It covers only 1% of the Earth’s surface, but it is home to 10% of its biodiversity. However, the Mediterranean Sea has become highly vulnerable to climate disruptions and environmental degradation. These are alarming signals inviting us to rethink its protection and identity.
Granting the Mediterranean Sea the status of a legal natural entity to protect it better. Since the idea was introduced, it has been labeled as impractical, utopian, naïve, and even dangerous. However, here are at least four arguments showing that, on the contrary, this project is not only desirable but also necessary and realistic.
Argument 1: Recognizing rights for new persons or entities is the history of law itself
Granting rights to elements of nature is the latest step in the history of law, which has been made up of the recognition and progressive conquest of subjective rights by living beings. The obstacles in the struggles for equality and the recognition of rights have always been numerous, as those who have led them know.

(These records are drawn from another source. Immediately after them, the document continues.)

(* ===== verification/TlogTime.v ===== *)
(** The time of a log line (src/useapp/tlog.c, lines 142-158 and 204-280): a
    cache of one broken-down time behind a spin lock, shared by all threads,
    and the conversion to the fields of a line. *)
From S2P Require Import Prelude.

Module TlogTime.

(** [struct tm] as far as it is used, and [struct tlog_time]. *)
Record tm := MkTm {
  tm_year : Z; tm_mon : Z; tm_mday : Z; tm_hour : Z; tm_min : Z; tm_sec : Z
}.
Record tlog_time := MkTime {
  year : Z; usec : Z; mon : Z; mday : Z; hour : Z; min : Z; sec : Z
}.

Definition zero_tm : tm := MkTm 0 0 0 0 0 0.

(** The static variables of [_tlog_localtime] and its lock. *)
Record tcache := MkCache { locked : bool; last_time : Z; last_tm : tm }.
Definition tcache_init : tcache := MkCache false 0 zero_tm.

(** Where a thread is in [_tlog_localtime]: at the first lock, at the
    comparison, copying the cached time, calling [localtime_r] without the
    lock, at the second lock, at the two assignments, at the last unlock, and
    back in the caller with the answer. *)
Inductive tpc : Type :=
| TLock (t : Z)
| TCompare (t : Z)
| TCopy (t : Z)
| TCall (t : Z)
| TRelock (t : Z) (r : option tm)
| TSetTime (t : Z) (m : tm)
| TSetTm (t : Z) (m : tm)
| TUnlock (t : Z) (r : option tm)
| TDone (t : Z) (r : option tm).

Section Localtime.
(** [localtime_r] of the C library, for a fixed time zone. *)
Context (localtime_r : Z -> option tm).

Definition set_locked (c : tcache) (b : bool) : tcache := MkCache b (last_time c) (last_tm c).

(** One statement; [None] while the compare-and-swap of the lock fails. *)
Definition tstep (c : tcache) (p : tpc) : option (tcache * tpc) :=
  match p with
  | TLock t => if locked c then None else Some (set_locked c true, TCompare t)
  | TCompare t =>
      if t =? last_time c then Some (c, TCopy t) else Some (set_locked c false, TCall t)
  | TCopy t => Some (c, TUnlock t (Some (last_tm c)))
  | TCall t => Some (c, TRelock t (localtime_r t))
  | TRelock t r =>
      if locked c then None
      else Some (set_locked c true, match r with Some m => TSetTime t m | None => TUnlock t None end)
  | TSetTime t m => Some (MkCache (locked c) t (last_tm c), TSetTm t m)
  | TSetTm t m => Some (MkCache (locked c) (last_time c) m, TUnlock t (Some m))
  | TUnlock t r => Some (set_locked c false, TDone t r)
  | TDone t r => None
  end.

Inductive tsys_step : tcache * list tpc -> tcache * list tpc -> Prop :=
| tsys_intro c ps i p c' p' :
    ps !! i = Some p -> tstep c p = Some (c', p') -> tsys_step (c, ps) (c', <[i := p']> ps).

Definition tstart (ts : list Z) : tcache * list tpc := (tcache_init, TLock <$> ts).

(** [_tlog_localtime] by a thread that nothing disturbs. *)
Definition localtime (t : Z) (c : tcache) : option tm * tcache :=
  if t =? last_time c then (Some (last_tm c), c)
  else match localtime_r t with
       | Some m => (Some m, MkCache (locked c) t m)
       | None => (None, c)
       end.

(** The conversion in [_tlog_gettime] and [_tlog_getmtime]; the fields from
    [mon] on are bytes. *)
Definition time_of (m : tm) (us : Z) : tlog_time :=
  MkTime (i32 (tm_year m + 1900)) us (i32 (tm_mon m + 1) mod 256) (tm_mday m mod 256)
    (tm_hour m mod 256) (tm_min m mod 256) (tm_sec m mod 256).

(** [_tlog_gettime]: [now] is the answer of [gettimeofday]. *)
Definition gettime (now : option (Z * Z)) (c : tcache) : option tlog_time * tcache :=
  match now with
  | None => (None, c)
  | Some (s, us) =>
      let '(r, c) := localtime s c in (m ← r; Some (time_of m (u32 us)), c)
  end.

(** [_tlog_getmtime]: [mtime] is the time [stat] gives, if the file exists. *)
Definition getmtime (mtime : option Z) (c : tcache) : option tlog_time * tcache :=
  match mtime with
  | None => (None, c)
  | Some s => let '(r, c) := localtime s c in (m ← r; Some (time_of m 0), c)
  end.

(** ** The invariant *)

(** What the function answers for [t]: the broken-down time, or the initial
    contents of the cache for the time 0. *)
Definition answer_ok (t : Z) (r : option tm) : Prop :=
  r = localtime_r t \/ (t = 0 /\ r = Some zero_tm).

Definition consistent (c : tcache) : Prop := answer_ok (last_time c) (Some (last_tm c)).

Definition critical (p : tpc) : Z :=
  match p with
  | TCompare _ | TCopy _ | TSetTime _ _ | TSetTm _ _ | TUnlock _ _ => 1
  | _ => 0
  end.

Definition pc_ok (c : tcache) (p : tpc) : Prop :=
  match p with
  | TCopy t => last_time c = t
  | TRelock t r => r = localtime_r t
  | TSetTime t m => localtime_r t = Some m
  | TSetTm t m => localtime_r t = Some m /\ last_time c = t
  | TUnlock t r | TDone t r => answer_ok t r
  | _ => True
  end.

(** Between the two assignments the cache is not consistent. *)
Definition mid_store (p : tpc) : bool := match p with TSetTm _ _ => true | _ => false end.

Record tinv (s : tcache * list tpc) : Prop := {
  tinv_lock : sumz critical s.2 = if locked s.1 then 1 else 0;
  tinv_pcs : Forall (pc_ok s.1) s.2;
  tinv_cache : consistent s.1 \/ exists i p, s.2 !! i = Some p /\ mid_store p = true
}.

Lemma critical_nonneg p : 0 <= critical p.
Proof. by destruct p. Qed.

(** Two threads are never in the critical section together. *)
Lemma critical_alone s i j p q :
  tinv s -> s.2 !! i = Some p -> s.2 !! j = Some q ->
  critical p = 1 -> critical q = 1 -> i = j.
Proof.
  intros [Hl _ _] Hi Hj Hp Hq. destruct (decide (i = j)) as [|Hne]; [done|]. exfalso.
  pose proof (sumz_insert critical s.2 i p (TLock 0) Hi) as E.
  assert (Hj' : <[i := TLock 0]> s.2 !! j = Some q) by (by rewrite list_lookup_insert_ne).
  pose proof (sumz_elem critical _ j q critical_nonneg Hj'). simpl in E.
  destruct (locked s.1); lia.
Qed.

(** A thread outside the critical section does not depend on the cache. *)
Lemma pc_ok_outside c c' p : critical p = 0 -> pc_ok c p -> pc_ok c' p.
Proof. by destruct p. Qed.

Lemma pc_ok_same c c' p : last_time c' = last_time c -> pc_ok c p -> pc_ok c' p.
Proof. intros E. destruct p; simpl; by rewrite ?E. Qed.

(** A thread in the critical section holds the lock. *)
Lemma critical_locked s i p :
  tinv s -> s.2 !! i = Some p -> critical p = 1 -> locked s.1 = true.
Proof.
  intros [Hl _ _] Hi Hp. pose proof (sumz_elem critical s.2 i p critical_nonneg Hi).
  destruct (locked s.1); [done|lia].
Qed.

(** What one statement does to the lock and to the cache. *)
Lemma tstep_lock c p c' p' :
  tstep c p = Some (c', p') -> (critical p = 1 -> locked c = true) ->
  critical p' - critical p = (if locked c' then 1 else 0) - (if locked c then 1 else 0).
Proof.
  intros H Hl. destruct (locked c) eqn:E; destruct p as [t|t|t|t|t r|t m|t m|t r|t r];
    simpl in H; rewrite ?E in H; try done; simpl in Hl; try (specialize (Hl eq_refl); done);
    try (destruct (t =? last_time c)); try destruct r; simplify_eq/=; rewrite ?E; done.
Qed.

Lemma tstep_cache c p c' p' :
  tstep c p = Some (c', p') ->
  (last_time c' = last_time c /\ last_tm c' = last_tm c) \/
  (critical p = 1 /\ ((exists t m, p = TSetTime t m) \/ (exists t m, p = TSetTm t m))).
Proof.
  intros H. destruct p; simpl in H; repeat case_match; simplify_eq/=; eauto 10.
Qed.

Lemma tstep_pc_ok c p c' p' :
  tstep c p = Some (c', p') -> pc_ok c p ->
  (critical p = 1 -> mid_store p = false -> consistent c) -> pc_ok c' p'.
Proof.
  intros H Hp Hc. destruct p as [t|t|t|t|t r|t m|t m|t r|t r]; simpl in *; repeat case_match; simplify_eq/=.
  all: try done; try (by apply symmetry, Z.eqb_eq); try (by left).
  - by apply Hc.
  - left. by destruct Hp as [-> _].
Qed.

Lemma tinv_step s s' : tinv s -> tsys_step s s' -> tinv s'.
Proof.
  intros Hinv Hs. destruct Hs as [c ps i p c' p' Hi Hst]. pose proof Hinv as [Hl Hp Hc]. simpl in *.
  pose proof (Forall_lookup_1 _ _ _ _ Hp Hi) as Hpi.
  assert (Halone : forall j q, critical p = 1 -> j <> i -> ps !! j = Some q -> critical q = 0).
  { intros j q Hcr Hne Hj. assert (critical q = 1 \/ critical q = 0) as [Hq|] by (destruct q; auto); [|done].
    exfalso. apply Hne. by apply (critical_alone (c, ps) j i q p). }
  assert (Hmid : critical p = 1 -> mid_store p = false -> consistent c).
  { intros Hcr Hm. destruct Hc as [|(j & q & Hj & Hq)]; [done|]. exfalso.
    destruct (decide (j = i)) as [->|Hne]; [by rewrite Hi in Hj; simplify_eq; rewrite Hm in Hq|].
    pose proof (Halone j q Hcr Hne Hj). by destruct q. }
  split; simpl.
  - rewrite (sumz_insert critical ps i p) by done.
    pose proof (tstep_lock _ _ _ _ Hst (critical_locked (c, ps) i p Hinv Hi)). simpl in *. lia.
  - apply Forall_lookup. intros j q. rewrite list_lookup_insert. case_decide as E.
    { intros [= <-]. by eapply tstep_pc_ok. }
    intros Hj. pose proof (Forall_lookup_1 _ _ _ _ Hp Hj) as Hq.
    destruct (tstep_cache _ _ _ _ Hst) as [[E1 _]|[Hcr _]]; [by apply (pc_ok_same c)|].
    apply (pc_ok_outside c); [|done]. apply (Halone j); [done| |done].
    intros ->. apply E. split; [done|]. by eapply lookup_lt_Some.
  - assert (Hlen : (i < length ps)%nat) by (by eapply lookup_lt_Some).
    clear Hl Hp Hinv Halone. destruct p as [t|t|t|t|t r|t m|t m|t r|t r].
    all: try (simpl in Hst; repeat case_match; simplify_eq/=).
    all: try (destruct Hc as [Hc|(j & q & Hj & Hq)]; [by left|]).
    all: try (right; exists j, q; split; [|done]; rewrite list_lookup_insert_ne; [done|];
              intros <-; rewrite Hi in Hj; by simplify_eq).
    + right. exists i, (TSetTm t m). split; [by apply list_lookup_insert_eq|done].
    + left. left. simpl. destruct Hpi as [? ->]. done.
Qed.

Lemma tinv_start ts : tinv (tstart ts).
Proof.
  split; simpl.
  - apply sumz_zero. intros p (t & -> & _)%list_elem_of_fmap. done.
  - apply Forall_fmap. by apply Forall_true.
  - left. by right.
Qed.

(** ** Properties *)

(** C31 - the cache is transparent: with any number of threads that call
    [_tlog_localtime] at once, interleaved statement by statement, each call
    answers what [localtime_r] answers for its own time (or the initial
    contents of the cache, for the time 0 only), and never two threads use
    the cache together. *)
Theorem localtime_cached ts s i t r :
  star tsys_step (tstart ts) s ->
  s.2 !! i = Some (TDone t r) ->
  answer_ok t r /\
  (forall j k p q, s.2 !! j = Some p -> s.2 !! k = Some q -> critical p = 1 -> critical q = 1 -> j = k).
Proof.
  intros Hs Hi.
  assert (Hinv : tinv s) by (apply (star_invariant tsys_step tinv (tstart ts)); [apply tinv_step|apply tinv_start|done]).
  split; [exact (Forall_lookup_1 _ _ _ _ (tinv_pcs _ Hinv) Hi)|].
  intros j k p q Hj Hk. by apply (critical_alone s).
Qed.

(** A thread that nothing disturbs runs to the answer of [localtime]. *)
Lemma localtime_run t c :
  locked c = false -> consistent c ->
  answer_ok t (localtime t c).1 /\ consistent (localtime t c).2 /\
  locked (localtime t c).2 = false.
Proof.
  intros Hl Hc. unfold localtime. destruct (Z.eqb_spec t (last_time c)) as [->|Hne]; [done|].
  destruct (localtime_r t) as [m|] eqn:E; simpl.
  - split_and!; [by left|by left|done].
  - split_and!; [by left|done|done].
Qed.

(** What [_tlog_gettime] fills in, given the cache is not at its start. *)
Lemma gettime_fields s us c :
  locked c = false -> consistent c -> s <> 0 -> 0 <= us < 1000000 ->
  (gettime (Some (s, us)) c).1 = (fun m => time_of m us) <$> localtime_r s /\
  consistent (gettime (Some (s, us)) c).2.
Proof.
  intros Hl Hc Hs Hus. unfold gettime. destruct (localtime_run s c Hl Hc) as (Ha & Hc' & _).
  destruct (localtime s c) as [r c']. simpl in *. split; [|done].
  destruct Ha as [->|[? _]]; [|done]. rewrite u32_id by lia. by destruct (localtime_r s).
Qed.

End Localtime.

(** ** The property at a concrete input: two threads ask for the same time *)
Definition demo_localtime (t : Z) : option tm := Some (MkTm 124 0 (t mod 28) 0 0 0).

(** Run the threads of a schedule, one statement each. *)
Definition sched_step (s : tcache * list tpc) (i : nat) : tcache * list tpc :=
  match s.2 !! i with
  | Some p => match tstep demo_localtime s.1 p with
              | Some (c, p') => (c, <[i := p']> s.2) | None => s end
  | None => s
  end.

Lemma sched_star l s : star (tsys_step demo_localtime) s (fold_left sched_step l s).
Proof.
  revert s. induction l as [|i l IH]; intros s; simpl; [constructor|].
  etrans; [|apply IH]. unfold sched_step. destruct s as [c ps]. simpl.
  destruct (ps !! i) as [p|] eqn:Hi; [|done].
  destruct (tstep demo_localtime c p) as [[c' p']|] eqn:E; [|done].
  eapply star_step; [constructor|]. by apply tsys_intro with (p := p).
Qed.

Definition demo_after : tcache * list tpc :=
  fold_left sched_step [0; 0; 1; 1; 0; 1; 0; 0; 0; 0; 1; 1; 1; 1]%nat (tstart [5; 5]).

Lemma localtime_cached_witness :
  demo_after.2 = [TDone 5 (demo_localtime 5); TDone 5 (demo_localtime 5)] /\
  answer_ok demo_localtime 5 (demo_localtime 5).
Proof.
  split; [reflexivity|].
  apply (localtime_cached demo_localtime [5; 5] demo_after 1 5 (demo_localtime 5));
    [apply sched_star|reflexivity].
Defined.
End TlogTime.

Thus, in the 16th century, the Spanish clergyman Bartolomé de Las Casas advocated for the recognition of the humanity of Indigenous Americans and their right to fair treatment. In contrast, the cleric Juan Ginés de Sepúlveda justified the conquest and enslavement of Indigenous people on the grounds of their supposed inferiority. Months of debates followed, before Charles V sided with Las Casas.
In France, colonial planters and merchants argued that the economy of the colonies, primarily based on the production of sugar, coffee, and other agricultural products, depended entirely on slave labor. They feared that the emancipation of slaves would lead to rising production costs, economic instability, and a drop in the competitiveness of French products on the international market, not to mention the destabilization of the colonial order. Slave owners also demanded financial compensation in the event of abolition, as they considered slaves to be « property. » It took a great deal of humanism and perseverance to overcome these obstacles, leading to the abolition decree of April 27, 1848.
We can also mention Olympe de Gouges, who fought in her Declaration of the Rights of Woman and the Female Citizen (1791) for the recognition of women as equals to men in rights and dignity. Opponents, influenced by essentialist theories, claimed that women, by their biological nature, were less suited than men to participate in public or political life. They were seen as more emotional, less rational, and better suited to domestic tasks and motherhood. The « traditional » role of women, supported by the Catholic Church in France, was also used by other opponents of equality, who feared the religious conservatism of women. It wasn’t until 1944 that women in France obtained the right to vote, and 1965 before they could open their own bank accounts. The struggle for women’s equality is still ongoing.